_INFORMATION SUPPLIED_

Definition validate_payload_shape (p : ExtensionTrustFeedPayload) : result ExtensionTrustFeedError unit :=
  reject_if (negb (eqb (fp_protocol p) EXTENSION_TRUST_FEED_PROTOCOL)) UnknownProtocol ;;
  reject_if (negb (eqb (fs_algorithm (fp_signer p)) EXTENSION_TRUST_ALGORITHM)) UnsupportedAlgorithm ;;
  reject_if (fs_trust_epoch (fp_signer p) =? 0) InvalidEpoch ;;
  reject_if ((fp_expires_at_ms p <=? fp_issued_at_ms p) || (fp_issued_at_ms p <? 0)) InvalidValidityWindow ;;
  validate_trust_keys (fp_keys p).

(** [VerifiedExtensionTrustFeed::key], on the payload's keys. *)
Definition find_key (keys : list ExtensionTrustKey) (key_id : string) (trust_epoch : Z) : option ExtensionTrustKey :=
  find (fun k => eqb (tk_key_id k) key_id && (tk_trust_epoch k =? trust_epoch)) keys.

(** [ExtensionTrustFeedEnvelope::verify] *)
Definition verify (e : ExtensionTrustFeedEnvelope) (now_ms : Z) : result ExtensionTrustFeedError VerifiedExtensionTrustFeed :=
  reject_if (negb (eqb (fe_protocol e) EXTENSION_TRUST_FEED_PROTOCOL)) UnknownProtocol ;;
  reject_if (negb (eqb (fe_algorithm e) EXTENSION_TRUST_ALGORITHM)) UnsupportedAlgorithm ;;
  reject_if (fe_trust_epoch e =? 0) InvalidEpoch ;;
  public_key_der ← ok_or (base64_decode (fe_public_key e)) InvalidEncoding;
  validate_key_material (fe_algorithm e) (fe_public_key e) (fe_public_key_fingerprint e) (Some public_key_der) ;;
  verifying_key ← ok_or (key_from_der public_key_der) InvalidPublicKey;
  signature_bytes ← ok_or (base64_decode (fe_signature e)) InvalidEncoding;
  signature ← ok_or (signature_from_slice signature_bytes) InvalidSignature;
  reject_if (negb (verify_signature verifying_key (bytes_of (fe_payload e)) signature)) InvalidSignature ;;
  payload ← ok_or (payload_from_json (fe_payload e)) InvalidPayload;
  validate_payload_shape payload ;;
  reject_if (negb (eqb (fp_protocol payload) (fe_protocol e)) || negb (fp_issued_at_ms payload =? fe_issued_at_ms e)
             || negb (fp_expires_at_ms payload =? fe_expires_at_ms e)
             || negb (eqb (fs_algorithm (fp_signer payload)) (fe_algorithm e))
             || negb (eqb (fs_key_id (fp_signer payload)) (fe_key_id e))
             || negb (fs_trust_epoch (fp_signer payload) =? fe_trust_epoch e)
             || negb (eqb (fs_public_key_fingerprint (fp_signer payload)) (fe_public_key_fingerprint e)))
            EnvelopePayloadMismatch ;;
  reject_if ((fe_expires_at_ms e <=? fe_issued_at_ms e) || (fe_issued_at_ms e <? 0)) InvalidValidityWindow ;;
  reject_if (saturating_add_i64 now_ms EXTENSION_TRUST_MAX_FUTURE_SKEW_MS <? fe_issued_at_ms e) FutureDated ;;
  reject_if (fe_expires_at_ms e <? now_ms) Expired ;;
  signer ← ok_or (find_key (fp_keys payload) (fe_key_id e) (fe_trust_epoch e)) SignerNotActive;
  reject_if (negb (is_active (tk_status signer)) || negb (eqb (tk_algorithm signer) (fe_algorithm e))
             || negb (eqb (tk_public_key signer) (fe_public_key e))
             || negb (eqb (tk_public_key_fingerprint signer) (fe_public_key_fingerprint e))) SignerNotActive ;;
  Ok {| vf_envelope := e; vf_payload := payload |}.

(** [VerifiedExtensionTrustFeed::authorize_release_signing_key] *)
Definition authorize_release_signing_key (feed : VerifiedExtensionTrustFeed) (release : ExtensionReleaseSigningKeyRef) :
    result ExtensionTrustFeedError unit :=
  reject_if (negb (eqb (rk_algorithm release) EXTENSION_TRUST_ALGORITHM)) UnsupportedAlgorithm ;;
  reject_if (rk_trust_epoch release =? 0) InvalidEpoch ;;
  key ← ok_or (find_key (fp_keys (vf_payload feed)) (rk_key_id release) (rk_trust_epoch release)) SigningKeyAbsent;
  reject_if (negb (is_active (tk_status key))) SigningKeyRevoked ;;
  reject_if (negb (eqb (tk_algorithm key) (rk_algorithm release)) || negb (eqb (tk_public_key key) (rk_public_key release))
             || negb (eqb (tk_public_key_fingerprint key) (rk_public_key_fingerprint release))) SigningKeyMismatch.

_YOUR GOAL_
Starting with the first line of the records above, give back each line exactly until the line with "(** [ExtensionTrustFeedEnvelope::verify] *)" has been given as well.

_SOLUTION FOR THIS PROBLEM_
Definition validate_payload_shape (p : ExtensionTrustFeedPayload) : result ExtensionTrustFeedError unit :=
  reject_if (negb (eqb (fp_protocol p) EXTENSION_TRUST_FEED_PROTOCOL)) UnknownProtocol ;;
  reject_if (negb (eqb (fs_algorithm (fp_signer p)) EXTENSION_TRUST_ALGORITHM)) UnsupportedAlgorithm ;;
  reject_if (fs_trust_epoch (fp_signer p) =? 0) InvalidEpoch ;;
  reject_if ((fp_expires_at_ms p <=? fp_issued_at_ms p) || (fp_issued_at_ms p <? 0)) InvalidValidityWindow ;;
  validate_trust_keys (fp_keys p).

(** [VerifiedExtensionTrustFeed::key], on the payload's keys. *)
Definition find_key (keys : list ExtensionTrustKey) (key_id : string) (trust_epoch : Z) : option ExtensionTrustKey :=
  find (fun k => eqb (tk_key_id k) key_id && (tk_trust_epoch k =? trust_epoch)) keys.

(** [ExtensionTrustFeedEnvelope::verify] *)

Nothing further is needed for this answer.